Christ, don’t kill somebody trying to save her. Slow down. It’s right here, right onto Chestnut. Why are all these streets named after trees? Who thought of that? Why are you thinking about that? Fuck. Just up ahead, see the factory stacks? What are we going to do? Just grab her ass by the arm and drag her out of there. I swear to God I’ll punch one of them junkie scumbags in the face if they try to stop me, say anything. No one said shit the other time, they were all doped up, too. You should’ve brought a gun. I don’t own a gun. A bat. Something. Fuck them, I’ll kill them with my bare hands. Take her home. Put her to bed. Maybe straight to the hospital. She just needs to be home. I’ll make a nice dinner. Breaded cutlets. Her favorite. Gotta go to the supermarket. Maybe just some pasta dish. Are those lights? What are all those flashing lights?
The SUV slides to a stop atop white gravel. A cloud of dust raises up. Just like in those cop dramas on TV. Joey runs from her vehicle, leaves the driver-side door wide open. Warning bells sound a steady cadence. Ding-dong. Beep-beep. An officer grabs Joey. Asks who she is. States they received an anonymous call about an accidental overdose. Leads her to an ambulance after Joey screams, “I’m here to save my daughter, motherfucker.”
With no delicate pageantry, no preparedness or ritual, an EMT worker nonchalantly pulls back the top of a black tarp covering a prone body on a gurney. Reveals a deceased ghost-faced corpse. Joey struggles to breathe. Falls to her knees and releases a scream. A primordial scream that has resonated through ages. Just like in the movies. But this ain’t no movie. This shit is as real as it gets. The scream of a mother who has witnessed the death of a child before her own is a hideous pierce. The police officer is shaken. Almost embarrassed. He lifts Joey up, holds onto her tight. Out of the chalk-dust and strewn rubble. Away from the waste. Holds her so she won’t collapse again. Not now, not yet.
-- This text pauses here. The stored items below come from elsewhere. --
(** * The request *)

(** [json.Marshal] of a [json.RawMessage]: its text without white space between tokens, with
    the characters escaped that are special in HTML. *)
Definition html_escape (c : ascii) : list ascii :=
  let n := byte_val c in if (n =? 60) || (n =? 62) || (n =? 38) then u_escape n else [c].

Fixpoint compact (in_string escaped : bool) (l : list ascii) : list ascii :=
  match l with
  | [] => []
  | c :: r =>
      if in_string then
        match r with
        | a :: b :: r' =>
            match line_separator c a b with
            | Some u => u_escape u ++ compact true false r'
            | None => html_escape c ++ (if escaped then compact true false r else if bool_decide (c = backslash) then compact true true r
                                        else compact (negb (bool_decide (c = quote))) false r)
            end
        | _ => html_escape c ++ (if escaped then compact true false r else if bool_decide (c = backslash) then compact true true r
                                 else compact (negb (bool_decide (c = quote))) false r)
        end
      else if is_space c then compact false false r
      else c :: compact (bool_decide (c = quote)) false r
  end.

(** The members of a [map[string]json.RawMessage]: a raw value prints as its text, the way
    the literal of a number does. *)
Definition raw_map (body : string) (m : list (string * json)) : obj :=
  fold_left (fun acc f => put (fst f) (JNum (string_of (compact false false (ascii_list (snd f))))) acc) (zip (map fst m) (raw_values body)) [].

Definition ensureStreamUsage (body : string) : go string :=
  match json_parse body with
  | Some JNull => Panic
  | Some (JObj m) =>
      let wants := match last_member "stream_options" m with
                   | Some v => match dec_struct [("include_usage", dec_ptr false dec_bool)] v None with Some (Some true) => true | _ => false end
                   | None => false
                   end in
      if wants then Ret body
      else Ret (Marshal (JObj (put "stream_options" (JObj [("include_usage", JBool true)]) (raw_map body m))))
  | _ => Ret body
  end.

Example ensure_usage_added :
  ensureStreamUsage (json_text "{ 'stream' : true, 'm':{ 'b' : 1.50, 'a':'<' } }") =
  Ret (json_text "{'m':{'b':1.50,'a':'\u003c'},'stream':true,'stream_options':{'include_usage':true}}").
Proof. vm_compute. reflexivity. Qed.

Example ensure_usage_kept : let body := json_text "{'stream_options':{'include_usage':true}, 'stream':true}" in ensureStreamUsage body = Ret body.
Proof. vm_compute. reflexivity. Qed.

(** [strings.TrimRight(s, "/")]. *)
Definition trim_slashes (s : string) : string := string_of (rev (drop_while (fun c => bool_decide (c = "/"%char)) (rev (ascii_list s)))).

Record OpenAIProvider := mkOpenAIProvider { op_name : string; op_baseURL : string; op_apiKey : string; op_models : list string }.

Definition NewOpenAIProvider (name baseURL apiKey : string) (models : list string) : OpenAIProvider :=
  mkOpenAIProvider name (trim_slashes baseURL) apiKey models.

Definition OpenAI_RequestTypes : list string :=
  [RequestTypeChatCompletion; RequestTypeEmbedding; RequestTypeImageGeneration; RequestTypeResponses; RequestTypeMessages].

(** [HealthCheck]: the status of [GET /models], or the error of the request. *)
Definition health_error (answer : Z + goerror) : option goerror :=
  match answer with
  | inr e => Some e
  | inl status => if 500 <=? status then Some (errorf ("health check failed: status " +:+ Itoa status)) else None
  end.
Definition OpenAI_HealthCheck (get : string -> headers -> Z + goerror) (p : OpenAIProvider) : option goerror :=
  health_error (get (op_baseURL p +:+ "/models") (header_set ∅ "Authorization" ("Bearer " +:+ op_apiKey p))).

(** What a provider call runs in: the HTTP client and its bodies, the connection of the
    caller, the clock, and the texts of JSON errors. *)
Record provider_env := mkEnv {
  pe_order : gmap string string -> list (string * string);
  pe_order_values : headers -> list (string * list string);
  pe_bad_url : string -> option goerror;
  pe_idle : Duration -> upstream_body -> upstream_body;
  pe_client : http_client;
  pe_reads : upstream_body -> list (bytes * read_end);
  pe_write : bytes -> option goerror;
  pe_ctx : read_ctx;
  pe_clock : nat -> Time;
  pe_json_error : string -> goerror;
  pe_num : JsonNum
}.

Definition env_Call (E : provider_env) (g : GatewayContext) (url body : string) (h : headers) : call_result :=
  Call (pe_order E) (pe_order_values E) (pe_bad_url E) (pe_idle E) g (Some (pe_client E)) (mkUpstreamRequest url body h).

(** Complete responses. *)
Definition handleOpenAINonStream (E : provider_env) (g : GatewayContext) (b : upstream_body) : GatewayContext * option goerror :=
  match b_err b with
  | Some e => (g, Some (wrap_error "read response: " e))
  | None =>
      let body := string_of (b_data b) in
      let g := (TriggerFirstByte g (pe_clock E 0)) <| UpstreamBody := Some body |> in
      match decode_map (pe_num E) body with
      | None => (g, Some (wrap_error "parse response: " (pe_json_error E body)))
      | Some m => (ApplyUsage (g <| Response := (fun _ => body) <$> m |>) (OpenAITokenExtractor body), None)
      end
  end.

(** The result of a request: the context, the client's response, what the attempt holds, and
    the error, or the response handed to a translator. [None]: the stream does not end;
    the body of a passed stream and of a complete response is closed. *)
Record exchange := mkExchange { x_g : GatewayContext; x_rw : ResponseWriter; x_attempt : attempt_state; x_err : option goerror; x_handoff : option (http_Response * upstream_body) }.

Definition officialOrTest (baseURL : string) : bool :=
  Contains baseURL "api.openai.com" || Contains baseURL "127.0.0.1" || Contains baseURL "localhost".

Definition doRequest (E : provider_env) (p : OpenAIProvider) (g : GatewayContext) (rw : ResponseWriter) (endpoint : string) : go (option exchange) :=
  let! body := if IsStream g && officialOrTest (op_baseURL p) then ensureStreamUsage (RawBody g) else Ret (RawBody g) in
  let h := header_set (header_set ∅ "Content-Type" "application/json") "Authorization" ("Bearer " +:+ op_apiKey p) in
  let handoff := IsStream g && (seqb (RequestType g) RequestTypeMessages ||
                   seqb (RequestType g) RequestTypeResponses && HasSuffix endpoint "/chat/completions") in
  let '(g, a, res) := env_Call E g endpoint body h in
  Ret (match res with
       | inr e => Some (mkExchange g rw a (Some e) None)
       | inl (resp, b) =>
           if handoff then Some (mkExchange g rw a None (Some (resp, b)))
           else if IsStream g then
             (fun '(r, err) => mkExchange (rl_g r) (rl_rw r) (cancel_Close a) err None) <$>
               handleOpenAIStream (pe_write E) (pe_ctx E) (pe_clock E) g rw (pe_reads E b)
           else let '(g, err) := handleOpenAINonStream E g b in Some (mkExchange g rw (cancel_Close a) err None)
       end).

(** The invokers of the request types that are passed on as they are. *)
Definition openai_path (requestType : string) : option string :=
  if seqb requestType RequestTypeChatCompletion then Some "/chat/completions"
  else if seqb requestType RequestTypeEmbedding then Some "/embeddings"
  else if seqb requestType RequestTypeImageGeneration then Some "/images/generations"
  else None.

Definition openai_passthrough (E : provider_env) (p : OpenAIProvider) (g : GatewayContext) (rw : ResponseWriter) : option (go (option exchange)) :=
  (fun path => doRequest E p g rw (op_baseURL p +:+ path)) <$> openai_path (RequestType g).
For the first time in a year, Joey’s mind is blank. Holds no thoughts. Nothing. Zero. Nada. Zilch. The EMT worker recovers the body in full and breaks-down the gurney into the ambulance. Makes a hell of a racket. When he drives away, all is quiet. No lights. No sirens.
Unanswerable questions will be asked not to Joey, but by people who walk on streets named after trees in their bucolic suburban neighborhood. They’ll pray to the God of their choice and give thanks it wasn’t them. This time. Tonight, at dinner, and every night after, Joey will set a place for only one at her dining room table. She will eat alone, left to her thoughts.